[Collected data]
_ _ _ _ _

(** From state [u] the function requests recursion on [k] calls in a row
    without cancelling or throwing, and on the next call it unsubscribes
    the schedulable without throwing. *)
Fixpoint cancels_after (uf : U → U * list user_request) (k : nat) (u : U) : Prop :=
  match k with
  | O => throws (uf u).2 = false ∧ cancels (uf u).2 = true
  | S k' => polite (uf u).2 ∧ wants (uf u).2 = true ∧ cancels_after uf k' (uf u).1
  end.

Lemma tail_iterates_until_cancelled (uf : U → U * list user_request)
    (invoke : invoker U) (s : schedulable) (r : recurse) (k : nat) :
  ∀ (n : nat) (w : world),
    sound_recurse r w → is_allowed r w = true → is_subscribed s w = true →
    cancels_after uf k (user w) → (k + 2 ≤ n)%nat →
    ∃ w', action_loop (user_function uf invoke) n (set_recursed s r) r w = Returned w' ∧
          calls w' = calls w ++ entered uf k (user w) ∧
          posted w' = posted w ∧ is_subscribed s w' = false.
Proof.
  induction k as [|k IH]; intros n w Hr Ha Hs Hb Hn;
    (destruct n as [|n]; [lia|]); rewrite action_loop_step;
    change (is_subscribed (set_recursed s r) w) with (is_subscribed s w);
    rewrite Hs.
  - destruct Hb as [Hth Hcn].
    destruct (user_call_effect uf invoke s r w Hr)
      as (w1 & E & H1 & H2 & H3 & H4 & H5 & H6 & H7 & H8).
    rewrite Hth in E. rewrite E. specialize (H8 Hth Hcn).
    exists w1. split; [|by repeat split].
    destruct (negb (is_allowed r w1) || negb (is_requested r w1)).
    + unfold schedule.
      change (is_subscribed (set_recursed s r) w1) with (is_subscribed s w1).
      rewrite H8. by destruct (is_requested r w1).
    + destruct n as [|n]; [lia|]. by apply action_loop_unsubscribed.
  - destruct Hb as (Hp & Hw & Hb).
    destruct (user_call uf invoke s r w Hr Hp)
      as (w1 & E & H1 & H2 & H3 & H4 & H5 & H6 & H7 & H8).
    rewrite E, H6, H7, Ha, Hw. cbn [negb orb].
    destruct (IH n w1) as (w' & E' & G1 & G2 & G3); try done.
    + by rewrite H7.
    + unfold is_subscribed. by rewrite H1.
    + by rewrite H4.
    + lia.
    + exists w'. rewrite E', G1, G2, H5, H4, H3. repeat split; try done.
      by rewrite <- app_assoc.
Qed.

_ _ _ _ _

- **Problem details**:
Print the line that contains "by rewrite H7.", then every later line of the entries above up to and including the last, all exactly as written.

- **Response to this exercise**:
    + by rewrite H7.
    + unfold is_subscribed. by rewrite H1.
    + by rewrite H4.
    + lia.
    + exists w'. rewrite E', G1, G2, H5, H4, H3. repeat split; try done.
      by rewrite <- app_assoc.
Qed.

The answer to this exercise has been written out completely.